Georgia Vote Predicted By American-Icelandic Family

Published November 6, 2020

Photo by
RÚV/Screenshot

RÚV interviewed Rebecca Mitchell, a newly elected member of Georgia House of Representatives, who lives in the state with her husband, Icelander Ýmir Vigfússon. Rebecca said that the election in Georgia is likely to be extremely narrow, with the difference of perhaps only a thousand votes.

RÚV published the interview with Rebecca last night; at the time of writing this morning, Biden has edged ahead of Trump in Georgia and is currently ahead by 917 votes–extremely close to Rebecca’s prediction. Georgia has not elected a Democrat since 1992.

Rebecca and Ýmir are both assistant professors at Emory University in Atlanta; Rebecca a specialist in publish health with a doctorate in the spread of infectious diseases and Ýmir a computer scientist.

Rebecca explained that Georgia has a huge Democratic base but that Democrats have not always shown up to vote as much as Republicans. However, she feels that activists encouraging voters will see their work paying off. “We are dealing with a president who is not the choice of the majority of voters and we want to see change, which is why we’re swinging now in a way that we haven’t before,” she explained.

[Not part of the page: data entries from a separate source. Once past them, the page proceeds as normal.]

Lemma py_min_cap s :
  (5 <= s)%nat ->
  py_min (19 # 20) (py_max (1 # 2) ((1 # 2) + inject_Z (Z.of_nat s) / 10))
  = (19 # 20)%Q.
Proof.
  intros Hs. unfold py_min.
  replace (Qle_bool (19 # 20) _) with true; [reflexivity|].
  symmetry. apply Qle_bool_iff. unfold py_max.
  destruct (Qle_bool _ (1 # 2)) eqn:Hle.
  - apply Qle_bool_iff in Hle. revert Hle.
    unfold Qle, Qplus, Qdiv, Qmult, Qinv, inject_Z. cbn. lia.
  - unfold Qle, Qplus, Qdiv, Qmult, Qinv, inject_Z. cbn. lia.
Qed.

(** The six values a confidence can take. *)
Lemma confidence_of_table s :
  confidence_of s
  = nth s [(50 # 100)%Q; (60 # 100)%Q; (70 # 100)%Q; (80 # 100)%Q; (90 # 100)%Q]
        (95 # 100)%Q.
Proof.
  destruct s as [|[|[|[|[|s]]]]]; try (vm_compute; reflexivity).
  unfold confidence_of. rewrite py_min_cap by lia.
  by destruct s as [|[|[|[|[|s]]]]].
Qed.

Lemma confidence_of_bounds s :
  (1 # 2 <= confidence_of s)%Q /\ (confidence_of s <= 19 # 20)%Q.
Proof.
  rewrite confidence_of_table.
  destruct s as [|[|[|[|[|s]]]]]; cbn [nth]; split; try by vm_compute.
  all: by destruct s as [|[|[|[|[|s]]]]]; vm_compute.
Qed.

Lemma confidence_of_mono s1 s2 :
  (s1 <= s2)%nat -> (confidence_of s1 <= confidence_of s2)%Q.
Proof.
  intros Hle. rewrite !confidence_of_table.
  destruct s1 as [|[|[|[|[|s1]]]]]; destruct s2 as [|[|[|[|[|s2]]]]];
    try lia; cbn [nth]; try by vm_compute.
  all: try (by destruct s2 as [|[|[|[|[|s2]]]]]; vm_compute).
  by destruct s1 as [|[|[|[|[|s1]]]]]; destruct s2 as [|[|[|[|[|s2]]]]]; vm_compute.
Qed.

Lemma job_scores_titles text : (job_scores text).*1 = keywords.*1.
Proof. unfold job_scores. by rewrite <- list_fmap_compose. Qed.

Lemma take_length_str n s :
  String.length (PyStr.take n s) = Nat.min n (String.length s).
Proof.
  revert s. induction n as [|n IH]; intros [|c s]; cbn; try reflexivity.
  by rewrite IH.
Qed.

Lemma take_all_str n s : (String.length s <= n)%nat -> PyStr.take n s = s.
Proof.
  revert s. induction n as [|n IH]; intros [|c s]; cbn; try reflexivity; try lia.
  intros Hle. rewrite IH; [reflexivity | lia].
Qed.

End Keywords.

She is hopeful that the Democrats will win, saying, “It could always stay red, but given the number of ballots out right now there would need to be some additional ballot source that hasn’t been accounted for for us to not flip to blue. But the other important element is we don’t actually need to be blue; we will still win this election with the states that are blue right now. It would just be nice to see both Georgia and Pennsylvania flip because it disempowers our current president from continuing on the path that he’s con now, which is Twitter rants about stopping the count of the votes. Because if he stopped the count of the votes right now, he’s still lost.”

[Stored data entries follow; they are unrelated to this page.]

(** [encodeURIComponent] on the bytes of the text. *)
Fixpoint encodeURIComponent (s : string) : string :=
  match s with
  | String c r =>
      let keep := is_alnum c ||
        existsb (N.eqb (code c)) [45; 95; 46; 33; 126; 42; 39; 40; 41]%N in
      if keep then String c (encodeURIComponent r)
      else String (chr 37) (String (hex_digit (code c / 16))
             (String (hex_digit (code c mod 16)) (encodeURIComponent r)))
  | EmptyString => EmptyString
  end.

(** [Date.prototype.toISOString]: a [RangeError] outside the range of
    [Date] ([None]). *)
Definition MAX_DATE : Z := 8640000000000000.
Definition toISOString (ms : Z) : option Z :=
  if (- MAX_DATE <=? ms) && (ms <=? MAX_DATE) then Some ms else None.

End JS.

(* ====================================================================== *)
(** ** Data model: the five tables *)
(* ====================================================================== *)

(** An ISO-8601 text written by [toISOString], as the instant it denotes. *)
Definition IsoTime := Z.

(** Row of [inv_agents] (key: [agent_id]). *)
Record Agent := mkAgent {
  ag_wallet_address : option string;
  ag_status : string;
  ag_challenge_tag : option string;
  ag_challenge_amount_ton : option string;
  ag_challenge_amount_nano : option string;
  ag_challenge_created_at : option IsoTime;
  ag_challenge_expires_at : option IsoTime;
  ag_verified_at : option IsoTime;
  ag_proof_event_id : option string;
  ag_proof_sender_wallet : option string;
  ag_updated_at : IsoTime
}.

(** Row of [inv_invoices] (key: [invoice_id]). *)
Record Invoice := mkInvoice {
  inv_created_at : IsoTime;
  inv_expires_at : option IsoTime;
  inv_amount_ton : string;
  inv_amount_nano : string;
  inv_recipient_wallet : string;
  inv_expected_sender_wallet : option string;
  inv_payer_agent : option string;
  inv_payer_agent_verified : option Z;
  inv_description : option string;
  inv_comment : string;
  inv_status : string;
  inv_strict_sender : option Z;
  inv_paid_at : option IsoTime;
  inv_tx_event_id : option string;
  inv_tx_sender_wallet : option string;
  inv_tx_amount_nano : option string;
  inv_tx_amount_ton : option string;
  inv_last_checked_at : option IsoTime
}.

(** Row of [inv_rate_limits] (key: ["tool:caller"]). *)
Record RateRow := mkRateRow {
  window_start : Z;
  count : Z
}.

(** Row of [inv_wallet_sync] (key: [wallet]). *)
Record WalletSync := mkWalletSync {
  last_sync_at : option Z;
  max_lt : option string;
  min_lt : option string;
  max_ts : option Z;
  min_ts : option Z
}.

(** Row of [inv_transfers] (key: [wallet], [event_id], [action_index]). *)
Record Transfer := mkTransfer {
  tr_wallet : string;
  tr_event_id : string;
  tr_action_index : Z;
  tr_lt : option string;
  tr_timestamp : option Z;
  tr_sender : option string;
  tr_recipient : option string;
  tr_amount_nano : option string;
  tr_comment : option string;
  tr_comment_tag : option string;
  tr_inserted_at : IsoTime
}.

Record DB := mkDB {
  agents : gmap string Agent;
  invoices : gmap string Invoice;
  rate_limits : gmap string RateRow;
  wallet_sync : gmap string WalletSync;
  transfers : list Transfer
}.

Definition emptyDB : DB := mkDB ∅ ∅ ∅ ∅ [].

Definition set_agents (f : gmap string Agent -> gmap string Agent) (db : DB) : DB :=
  mkDB (f (agents db)) (invoices db) (rate_limits db) (wallet_sync db) (transfers db).
Definition set_invoices (f : gmap string Invoice -> gmap string Invoice) (db : DB) : DB :=
  mkDB (agents db) (f (invoices db)) (rate_limits db) (wallet_sync db) (transfers db).
Definition set_rate_limits (f : gmap string RateRow -> gmap string RateRow) (db : DB) : DB :=
  mkDB (agents db) (invoices db) (f (rate_limits db)) (wallet_sync db) (transfers db).
Definition set_wallet_sync (f : gmap string WalletSync -> gmap string WalletSync) (db : DB) : DB :=
  mkDB (agents db) (invoices db) (rate_limits db) (f (wallet_sync db)) (transfers db).
Definition set_transfers (f : list Transfer -> list Transfer) (db : DB) : DB :=
  mkDB (agents db) (invoices db) (rate_limits db) (wallet_sync db) (f (transfers db)).

(** The composite primary key of a cached transfer. *)
Definition tr_key (r : Transfer) : string * string * Z :=
  (tr_wallet r, tr_event_id r, tr_action_index r).

(* ====================================================================== *)
(** ** Upstream events (the JSON the indexer returns) *)
(* ====================================================================== *)

(** [t.recipient] / [t.sender]: absent, a bare address, or an account object
    with an [address] field. *)
Inductive AddrField :=
| AddrAbsent
| AddrPlain (s : string)
| AddrAccount (address : string).

Record TonTransfer := mkTonTransfer {
  t_recipient : AddrField;
  t_sender : AddrField;
  t_amount : JS.Val;
  t_comment : option string
}.

Record Action := mkAction {
  a_type : string;
  a_TonTransfer : option TonTransfer
}.

Record Event := mkEvent {
  ev_event_id : option string;
  ev_id : option string;
  ev_lt : JS.Val;
  ev_event_lt : JS.Val;
  ev_timestamp : JS.Val;
  ev_utime : JS.Val;
  ev_time : JS.Val;
  ev_actions : option (list Action)
}.

(** [x?.address ?? x ?? null]. *)
Definition addr_of (a : AddrField) : option string :=
  match a with
  | AddrAbsent => None
  | AddrPlain s => Some s
  | AddrAccount s => Some s
  end.

(* ====================================================================== *)
(** ** Constants *)
(* ====================================================================== *)

Definition VERIFY_DEFAULT_TON : string := "0.01".
Definition VERIFY_TTL_MINUTES : Z := 60.
Definition EVENT_PAGE_LIMIT : Z := 50.
Definition EVENT_MAX_PAGES_NEW : nat := 3.
Definition EVENT_MAX_PAGES_OLD : nat := 6.
Definition SYNC_MIN_INTERVAL_MS : Z := 3000.
Definition RATE_DEFAULT_WINDOW_MS : Z := 60000.
Definition RATE_DEFAULT_MAX : Z := 60.

(** [AbortSignal.timeout(15000)] on every request. *)
Definition FETCH_TIMEOUT_MS : Z := 15000.

Definition RATE_TOOL_DEFAULTS (toolName : string) : option Z :=
  if String.eqb toolName "inv_begin_verification" then Some 10
  else if String.eqb toolName "inv_confirm_verification" then Some 10
  else if String.eqb toolName "inv_register_agent" then Some 10
  else if String.eqb toolName "inv_create" then Some 20
  else if String.eqb toolName "inv_check" then Some 20
  else if String.eqb toolName "inv_receipt" then Some 30
  else None.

According to Rebecca, the political picture in the state has changed over the last 25 years as the population has grown and more people from diverse backgrounds have moved there, whilst it used to be a state where almost everyone was white.

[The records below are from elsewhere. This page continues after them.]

(** C2, at a failing input: the tag ["toString"] has no handler in the table
    [{ ok }], yet no error naming the tag is thrown.  The lookup
    [config[error._tag]] finds Object.prototype.toString, which is truthy,
    and the matcher returns what that function returns. *)
Theorem C2_inherited_tag_not_reported `{Host} (h : value → Eff value) (w : World) :
  matcher.matchExhaustive
    (err (VObj Object_prototype {[ "_tag" := VStr "toString" ]}))
    {[ "ok" := h ]} w
  = (Normal (VStr "[object Undefined]"), w).
Proof.
  rewrite (matchExhaustive_inherited _ _ "toString"); [|done|done|].
  - by rewrite Object_prototype_toString.
  - apply (bool_decide_unpack _). vm_compute. exact I.
Qed.

(** C9.  A failure whose tag is the string ["ok"] is dispatched to the
    entry under ["ok"], the success handler, which receives the error object;
    the matcher then is that call and nothing else, so with handlers that
    only compute it returns the handler's result and throws nothing. *)
Theorem C9_tag_ok_runs_success_handler `{Host} (error : value) (w : World) :
  has_tag error "ok" →
  (∀ (config : gmap string (value → Eff value)) handler,
     config !! "ok" = Some handler →
     matcher.matchExhaustive (ErrVariant error) config w = handler error w)
  ∧ (∀ (hs : gmap string (value → value)) handler,
       hs !! "ok" = Some handler →
       matcher.matchExhaustive (ErrVariant error) (spy_table hs) w
       = (Normal (handler error), journal w [("ok", error)])).
Proof.
  intros Ht. split.
  - intros config handler E. by rewrite (matchExhaustive_err _ handler _ "ok").
  - intros hs handler E.
    rewrite (matchExhaustive_err _ (spy "ok" (pure handler)) _ "ok" Ht).
    + apply spy_pure.
    + by rewrite spy_table_lookup, E.
Qed.

Lemma C9_witness :
  has_tag tagged_ok "ok"
  ∧ matcher.matchExhaustive (ErrVariant tagged_ok)
      (spy_table {[ "ok" := fun _ => VStr "success" ]}) w0
    = (Normal (VStr "success"), journal w0 [("ok", tagged_ok)]).
Proof.
  split; [reflexivity|].
  refine (proj2 (C9_tag_ok_runs_success_handler tagged_ok w0 _)
            {[ "ok" := fun _ => VStr "success" ]} (fun _ => VStr "success") _);
    reflexivity.
Defined.

(** ** The synchronous wrapper *)
Section Box_facts.
Implicit Types (this box : loc) (r : Result) (w : World).

Lemma result_of_live this r w :
  boxes w !! this = Some r → Box.result_of this w = (Normal r, w).
Proof. unfold Box.result_of. by intros ->. Qed.

(** Read the receiver, whose contents the hypothesis [E] gives. *)
Local Ltac receiver E :=
  unfold Box.map, Box.mapErr, Box.flatMap, Box.catchTag, Box.catchAll,
    Box.orElseTag, Box.unwrapOr, Box.matchExhaustive;
  unfold bind at 1; rewrite (result_of_live _ _ _ E).

(** [new Box(r)] returns an instance that did not exist, holding [r], and
    leaves every other instance and the journal alone. *)
Lemma new_Box_spec r w :
  ∃ box,
    (box ∉ dom (boxes w))
    ∧ Box.new_Box r w = (Normal box, mkWorld (<[box := r]> (boxes w)) (calls w)).
Proof. exists (fresh (dom (boxes w))). split; [apply is_fresh | done]. Qed.

(** What each method is once the receiver's contents are known. *)
Lemma map_ok this v fn w :
  boxes w !! this = Some (OkVariant v) →
  Box.map this fn w = (let* u := fn v in Box.new_Box (ok u)) w.
Proof. intros E. by receiver E. Qed.

Lemma map_err this error fn w :
  boxes w !! this = Some (ErrVariant error) →
  Box.map this fn w = Box.new_Box (ErrVariant error) w.
Proof. intros E. by receiver E. Qed.

Lemma mapErr_err this error fn w :
  boxes w !! this = Some (ErrVariant error) →
  Box.mapErr this fn w = (let* f := fn error in Box.new_Box (err f)) w.
Proof. intros E. by receiver E. Qed.

Lemma mapErr_ok this v fn w :
  boxes w !! this = Some (OkVariant v) →
  Box.mapErr this fn w = Box.new_Box (OkVariant v) w.
Proof. intros E. by receiver E. Qed.

Lemma flatMap_ok this v fn w :
  boxes w !! this = Some (OkVariant v) → Box.flatMap this fn w = fn v w.
Proof. intros E. by receiver E. Qed.

Lemma flatMap_err this error fn w :
  boxes w !! this = Some (ErrVariant error) →
  Box.flatMap this fn w = (Normal this, w).
Proof. intros E. by receiver E. Qed.

Lemma catchTag_ok this v tag handler w :
  boxes w !! this = Some (OkVariant v) →
  Box.catchTag this tag handler w = (Normal this, w).
Proof. intros E. by receiver E. Qed.

Lemma catchTag_err this error t tag handler w :
  boxes w !! this = Some (ErrVariant error) →
  get error "_tag" = Normal t →
  Box.catchTag this tag handler w
  = if strict_eq_string t tag then handler error w else (Normal this, w).
Proof.
  intros E Ht. unfold Box.catchTag, bind, lift.
  rewrite (result_of_live _ _ _ E), Ht. by destruct (strict_eq_string t tag).
Qed.

Lemma catchAll_ok this v handler w :
  boxes w !! this = Some (OkVariant v) →
  Box.catchAll this handler w = (Normal this, w).
Proof. intros E. by receiver E. Qed.

Lemma catchAll_err this error handler w :
  boxes w !! this = Some (ErrVariant error) →
  Box.catchAll this handler w = handler error w.
Proof. intros E. by receiver E. Qed.

Lemma orElseTag_ok this v tag fallback w :
  boxes w !! this = Some (OkVariant v) →
  Box.orElseTag this tag fallback w = (Normal this, w).
Proof. intros E. by receiver E. Qed.

Lemma orElseTag_err this error t tag fallback w :
  boxes w !! this = Some (ErrVariant error) →
  get error "_tag" = Normal t →
  Box.orElseTag this tag fallback w
  = if strict_eq_string t tag then Box.ok fallback w else (Normal this, w).
Proof.
  intros E Ht. unfold Box.orElseTag, bind, lift.
  rewrite (result_of_live _ _ _ E), Ht. by destruct (strict_eq_string t tag).
Qed.

Lemma unwrapOr_spec this r defaultValue w :
  boxes w !! this = Some r →
  Box.unwrapOr this defaultValue w
  = (Normal match r with OkVariant v => v | ErrVariant _ => defaultValue end, w).
Proof.
  intros E. unfold Box.unwrapOr, bind. rewrite (result_of_live _ _ _ E).
  by destruct r.
Qed.

Lemma Box_matchExhaustive_live `{Host} this r config w :
  boxes w !! this = Some r →
  Box.matchExhaustive this config w = matcher.matchExhaustive r config w.
Proof. intros E. by receiver E. Qed.

End Box_facts.

(** The example worlds are what the constructors produce. *)
Example Box_ok_42 : Box.ok (VNum 42) w0 = (Normal 0, w_ok_42).
Proof. vm_compute. reflexivity. Qed.

Example Box_fail_Step1Failed : Box.fail "Step1Failed" None w0 = (Normal 0, w_step1).
Proof. vm_compute. reflexivity. Qed.

Example Box_err_NotFound : Box.err NotFound_123 w0 = (Normal 0, w_not_found).
Proof. vm_compute. reflexivity. Qed.

(** C3.  [map(fn)] on a wrapper holding Success([v]) calls [fn] once, with
    [v], and returns a new wrapper holding Success([fn v]); on a wrapper
    holding a Failure it does not call [fn], and the new wrapper holds the
    same Failure with the same error. *)
Theorem C3_map_calls_fn_once (this : loc) (r : Result) (name : string)
    (f : value → value) (w : World) :
  boxes w !! this = Some r →
  ∃ box,
    (box ∉ dom (boxes w))
    ∧ Box.map this (spy name (pure f)) w
      = (Normal box,
         match r with
         | OkVariant v =>
             mkWorld (<[box := OkVariant (f v)]> (boxes w)) (calls w ++ [(name, v)])
         | ErrVariant error =>
             mkWorld (<[box := ErrVariant error]> (boxes w)) (calls w)
         end).
Proof.
  intros E. exists (fresh (dom (boxes w))). split; [apply is_fresh|].
  destruct r as [v | error].
  - rewrite (map_ok _ _ _ _ E). unfold bind. by rewrite spy_pure.
  - by rewrite (map_err _ _ _ _ E).
Qed.

Lemma C3_witness :
  boxes w_ok_42 !! 0 = Some (OkVariant (VNum 42))
  ∧ ∃ box,
      (box ∉ dom (boxes w_ok_42))
      ∧ Box.map 0 (spy "double" (pure double)) w_ok_42
        = (Normal box,
           mkWorld (<[box := OkVariant (VNum 84)]> (boxes w_ok_42))
             [("double", VNum 42)]).
Proof.
  split; [reflexivity|].
  exact (C3_map_calls_fn_once 0 (OkVariant (VNum 42)) "double" double w_ok_42 eq_refl).
Defined.

(** Scenario 1: [Box.ok(42).map(x => x * 2).unwrapOr(0)] is 84, after one
    call of the function. *)
Example scenario_1 :
  (let* b := Box.ok (VNum 42) in
   let* b' := Box.map b (spy "double" (pure double)) in
   Box.unwrapOr b' (VNum 0)) w0
  = (Normal (VNum 84),
     mkWorld {[ 0 := OkVariant (VNum 42); 1 := OkVariant (VNum 84) ]}
       [("double", VNum 42)]).
Proof. vm_compute. reflexivity. Qed.

(** C4.  [flatMap(fn)] on a wrapper holding Success([v]) is the call
    [fn(v)]: its effects are those of that call and its result is the
    wrapper [fn] returned.  On a wrapper holding a Failure it returns the
    receiver with the world untouched, so [fn] did not run and the Failure
    is the same; matching the chain then runs the first step's handler on
    the first step's error and nothing else. *)
Theorem C4_flatMap_short_circuit `{Host} (this : loc) (r : Result)
    (fn : value → Eff loc) (w : World) :
  boxes w !! this = Some r →
  match r with
  | OkVariant v => Box.flatMap this fn w = fn v w
  | ErrVariant error =>
      Box.flatMap this fn w = (Normal this, w)
      ∧ ∀ T (hs : gmap string (value → value)) h,
          has_tag error T → hs !! T = Some h →
          (let* next := Box.flatMap this fn in
           Box.matchExhaustive next (spy_table hs)) w
          = (Normal (h error), journal w [(T, error)])
  end.
Proof.
  intros E. destruct r as [v | error].
  - by apply flatMap_ok.
  - split; [by apply (flatMap_err _ error)|].
    intros T hs h Ht Hh. unfold bind at 1.
    rewrite (flatMap_err _ _ _ _ E), (Box_matchExhaustive_live _ _ _ _ E).
    rewrite (matchExhaustive_err _ (spy T (pure h)) _ T Ht).
    + apply spy_pure.
    + by rewrite spy_table_lookup, Hh.
Qed.

(** Scenario 6: the first step failed with ["Step1Failed"]. *)
Lemma C4_witness :
  boxes w_step1 !! 0 = Some (ErrVariant Step1Failed)
  ∧ Box.flatMap 0 (spy "step2" step2) w_step1 = (Normal 0, w_step1)
  ∧ (let* next := Box.flatMap 0 (spy "step2" step2) in
     Box.matchExhaustive next (spy_table step_handlers)) w_step1
    = (Normal (VStr "step 1 failed"), journal w_step1 [("Step1Failed", Step1Failed)]).
Proof.
  split; [reflexivity|].
  pose proof (C4_flatMap_short_circuit 0 (ErrVariant Step1Failed)
                (spy "step2" step2) w_step1 eq_refl) as [Hsame Hchain].
  split; [exact Hsame|].
  exact (Hchain "Step1Failed" step_handlers (fun _ => VStr "step 1 failed")
           eq_refl eq_refl).
Defined.

(** C5.  [catchTag(tag, handler)] on a Failure whose discriminant equals
    [tag] is the call of [handler] on that error, and returns the wrapper
    [handler] returned; on a Success, and on a Failure with another tag, it
    returns the receiver with the world untouched, so [handler] did not run.
    Scenario 3: [Box.err({ _tag: "NotFound", id: "123" })] through
    [catchTag("NotFound", _ => Box.ok(0))] and [unwrapOr(-1)] gives 0. *)
Theorem C5_catchTag_recovers_matching_tag :
  (∀ (this : loc) (r : Result) (tag : string) (handler : value → Eff loc)
     (w : World),
     boxes w !! this = Some r →
     match r with
     | OkVariant _ => Box.catchTag this tag handler w = (Normal this, w)
     | ErrVariant error =>
         ∀ T, has_tag error T →
           Box.catchTag this tag handler w
           = if decide (T = tag) then handler error w else (Normal this, w)
     end)
  ∧ fst ((let* b := Box.err NotFound_123 in
          let* b' := Box.catchTag b "NotFound" (fun _ => Box.ok (VNum 0)) in
          Box.unwrapOr b' (VNum (-1))) w0)
    = Normal (VNum 0).
Proof.
  split; [|vm_compute; reflexivity].
  intros this r tag handler w E. destruct r as [v | error].
  - by apply (catchTag_ok _ v).
  - intros T Ht. rewrite (catchTag_err _ _ _ _ _ _ E Ht). cbn.
    destruct (decide (T = tag)) as [-> | Hne].
    + by rewrite String.eqb_refl.
    + by apply String.eqb_neq in Hne as ->.
Qed.

Lemma C5_witness :
  boxes w_not_found !! 0 = Some (ErrVariant NotFound_123)
  ∧ has_tag NotFound_123 "NotFound"
  ∧ Box.catchTag 0 "NotFound" (fun _ => Box.ok (VNum 0)) w_not_found
    = Box.ok (VNum 0) w_not_found
  ∧ Box.catchTag 0 "Unauthorized" (fun _ => Box.ok (VNum 0)) w_not_found
    = (Normal 0, w_not_found).
Proof.
  split; [reflexivity|]. split; [reflexivity|].
  split.
  - exact (proj1 C5_catchTag_recovers_matching_tag 0 (ErrVariant NotFound_123)
             "NotFound" (fun _ => Box.ok (VNum 0)) w_not_found eq_refl
             "NotFound" eq_refl).
  - exact (proj1 C5_catchTag_recovers_matching_tag 0 (ErrVariant NotFound_123)
             "Unauthorized" (fun _ => Box.ok (VNum 0)) w_not_found eq_refl
             "NotFound" eq_refl).
Defined.

(** [unwrap()] on a wrapper holding Success([v]) returns [v].  On a wrapper
    holding a Failure it never returns: it throws, and when [JSON.stringify]
    gives the serialization of the error, what it throws is an [Error] whose
    message is ["Unwrap called on Err: "] followed by that serialization. *)
Lemma unwrap_spec `{Host} (this : loc) (r : Result) (w : World) :
  boxes w !! this = Some r →
  match r with
  | OkVariant v => Box.unwrap this w = (Normal v, w)
  | ErrVariant error =>
      (∃ x, Box.unwrap this w = (Throw x, w))
      ∧ ∀ json, JSON_stringify error = Normal json →
          Box.unwrap this w
          = (Throw (new_Error ("Unwrap called on Err: " ++ default "undefined" json)), w)
  end.
Proof.
  intros E. unfold Box.unwrap, bind, lift. rewrite (result_of_live _ _ _ E).
  destruct r as [v | error]; [done|].
  split.
  - destruct (JSON_stringify error); eauto.
  - by intros json ->.
Qed.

She added at the end of the interview how difficult she thinks it will be to change the USA’s attitude to Covid-19. As an infectious disease specialist, she finds it disappointing that the battle against the coronavirus has become so political, with control measures seen as a political statement rather than a necessity. “We have to back an entire country out of that viewpoint,” she said. “That will be a gigantic uphill battle.”